Golden Triangle 101

 

Here I am at the Golden Triangle Park. Across
 the Mae Kong River behind the leaves on
the right is Laos. The land behind me on the 
opposite side of the river is Burma. I'm 
standing in Thailand.
The Baw Gaew mission station mentioned in the previous post was located next to a Hmong village that was actively growing opium poppies in the early 1980s. Our work didn’t directly intersect with opium or those growing or producing it, but the opium trade did affect us in several ways. So, with this post, we’ll provide some context.

Mention “The Golden Triangle” in Thailand today, and it is likely assumed you mean a point 9 km north of the town of Chiang Saen. There is a park there along the Mae Kong River at the junction of the Ruak River. Stand in the park in Thailand and look across the Mae Kong River and you’ll see Laos. Look to the left at the point of land formed where the Ruak River meets the Mae Kong River and you’re looking at Burma. Thus, “The Golden Triangle” is the point where Thailand, Burma and Laos come together.

While the original “Golden Triangle” term indeed, did refer to the three countries of Burma, Thailand and Laos it really referred to the region where opium/heroin from those three countries was produced. Shrouded in mystery, intrigue, dirty dealings, violence and corruption the whole region was and remains remote with limited economic development, poor transportation and often considered rebel areas where the central governments have had little to no control.

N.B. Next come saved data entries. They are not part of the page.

(** ** Numbers *)

Class Number (num : Type) : Type := {
  ofZ : Z -> num;                 (* integer literals: 0, 1, 2, 128 ... *)
  ofQ : Q -> num;                 (* decimal literals: 0.5, 1e-6 *)
  num_add : num -> num -> num;
  num_sub : num -> num -> num;
  num_mul : num -> num -> num;
  num_div : num -> num -> num;
  num_neg : num -> num;
  num_ltb : num -> num -> bool;   (* a < b;  a > b is written b < a *)
  num_leb : num -> num -> bool;   (* a <= b; a >= b is written b <= a *)
  Math_sqrt : num -> num;
  Math_abs : num -> num;
  Math_cos : num -> num;
  Math_sin : num -> num;
  Math_PI : num
}.

Declare Scope num_scope.
Delimit Scope num_scope with num.
Infix "+" := num_add : num_scope.
Infix "-" := num_sub : num_scope.
Infix "*" := num_mul : num_scope.
Infix "/" := num_div : num_scope.
Notation "- x" := (num_neg x) : num_scope.
Infix "<?" := num_ltb : num_scope.
Infix "<=?" := num_leb : num_scope.

(** What an element of a [Float32Array] holds after a number is written
    to it: gl-matrix keeps every vector in such an array. *)
Class Storage (num : Type) : Type := {
  Math_fround : num -> num
}.

(** The real numbers, with the comparisons decided by [Rlt_dec], [Rle_dec]. *)
#[export] Instance RNumber : Number R := {|
  ofZ := IZR;
  ofQ := Q2R;
  num_add := Rplus;
  num_sub := Rminus;
  num_mul := Rmult;
  num_div := Rdiv;
  num_neg := Ropp;
  num_ltb := fun a b => if Rlt_dec a b then true else false;
  num_leb := fun a b => if Rle_dec a b then true else false;
  Math_sqrt := R_sqrt.sqrt;
  Math_abs := Rabs;
  Math_cos := Rtrigo_def.cos;
  Math_sin := Rtrigo_def.sin;
  Math_PI := Rtrigo1.PI
|}.
(** * Sistem Pakar Diagnosa Malaria: the certainty-factor inference engine

    A shallow embedding of [engine.py] (module [Engine]) and of the
    [ExpertSystem] class of [app.py] (module [App]), and the properties of
    the specification that were checked against them.

    Python's [float] is IEEE-754 binary64.  The arithmetic the two files use
    is collected in the interface [PyFloat]; it has two instances:
    - [binary64]: the operations of the Standard Library's [SpecFloat] at
      precision 53 and maximal exponent 1024, which is what CPython computes;
    - [exact]: the same operations on rationals, with no rounding, used to
      state what holds of the formulas themselves.
    Every definition of the engine is written once, over the interface. *)

From Stdlib Require Import List String Bool ZArith QArith Qabs Lia.
From Stdlib Require Import Floats.SpecFloat.
Import ListNotations.

Set Implicit Arguments.

(** ** Exceptions and results *)

(** The exceptions the modelled code can raise. *)
Inductive exn : Type :=
| ZeroDivisionError   (* float division by zero *)
| ValueError          (* [min] of an empty sequence, [float] of a bad string *)
| KeyError            (* subscript of a missing dictionary key *)
| TypeError.          (* [*] between an object that is no number and a float *)

(** A Python expression either has a value or raises. *)
Inductive result (A : Type) : Type :=
| Ok (a : A)
| Raise (e : exn).

Arguments Ok {A} a.
Arguments Raise {A} e.

Definition bind {A B : Type} (c : result A) (k : A -> result B) : result B :=
  match c with
  | Ok a => k a
  | Raise e => Raise e
  end.

Declare Scope py_scope.
Delimit Scope py_scope with py.
Notation "x <- c ;; k" := (bind c (fun x => k))
  (at level 61, c at next level, right associativity) : py_scope.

Hmong man standing in an opium field
Sadly, western powers including the US have a long and sordid history both encouraging opium
production in that part of the world (consider “The Opium Wars” in the 1800s) at the same time as making it highly illegal. Seeking some background on the opium we could see growing in Thailand, I once started to read the book “The Politics of Heroin in Southeast Asia” by Alfred W. McCoy. I got so discouraged and depressed at the role the CIA and US military was playing in the opium trade during the Vietnam War days that I couldn’t finish the book.

Opium production of the “Golden Triangle” increased and got organized after things fell apart for Chiang Kai Shek in China as Mao Zedong took control. Some of Chiang Kai Shek’s generals and other leaders could not make it to Taiwan so they and their followers fled into the remote areas of Burma, Laos and Thailand. Opium was already being grown in these areas for personal and medicinal use as well as limited commercial production and the displaced generals needed some way to make a living. They saw an opportunity to expand the trade internationally and went to work. It was a lucrative business with the generals getting rich and powerful enough they could influence and bribe government and military leaders of the region and around the world. Though they all had their roots fighting along side Chiang Kai Shek, these displaced generals had no loyalty to each other and competed to the point of fighting.

Home in a ethnic Chinese village in Thailand. The
village was likely first settled by remnants
of Chiang Kai Shek's army 
So while the generals got rich and powerful, growing opium was simply a cash crop for the farmers in the villages of the Golden Triangle. They got paid enough to survive but like so many illegal enterprises, the real profits were at the level of the traffickers.

Some of the veteran missionaries told us that it was not unusual for them to encounter trains of pack horses carrying opium along some of the trails they walked from village to village. It would have been illegal of course, but the missionaries and other villagers were no threat so everyone would just greet each other as fellow travelers along the road. We never encountered that but we could easily pick out the pale green color of opium fields growing on the mountain slopes in our travels. But in the early 1980s, the Thai government was beginning to get serious about eliminating opium production at least in it’s share of the Golden Triangle and opium production in Thailand was on it’s way out. Travel the mountains of northwest Thailand today and it would be hard to find opium fields.

Within the Baptist missionary corps, Dick Mann was seconded to the United Nations and was instrumental in introducing and promoting coffee and other crops as a replacement for opium. The Thai government also started to send helicopters full of soldiers or police and they would destroy opium fields shortly before harvest time. Enforcement combined with the offering of alternatives eventually curtailed opium production in Thailand.

It's my understanding that opium is not widely grown any more in Burma and Laos as well as Thailand. However, opium has been replaced by methamphetamine production or “Yah Bah” (Crazy medicine) in Thai. In even more recent years, Burma has become known for it’s scam centers and fraud factories. So, while Thailand has tamed it’s portion of the Golden Triangle to a fair degree, the region continues to be a place of mystery, intrigue, dirty dealings, violence and corruption even if opium production has dropped.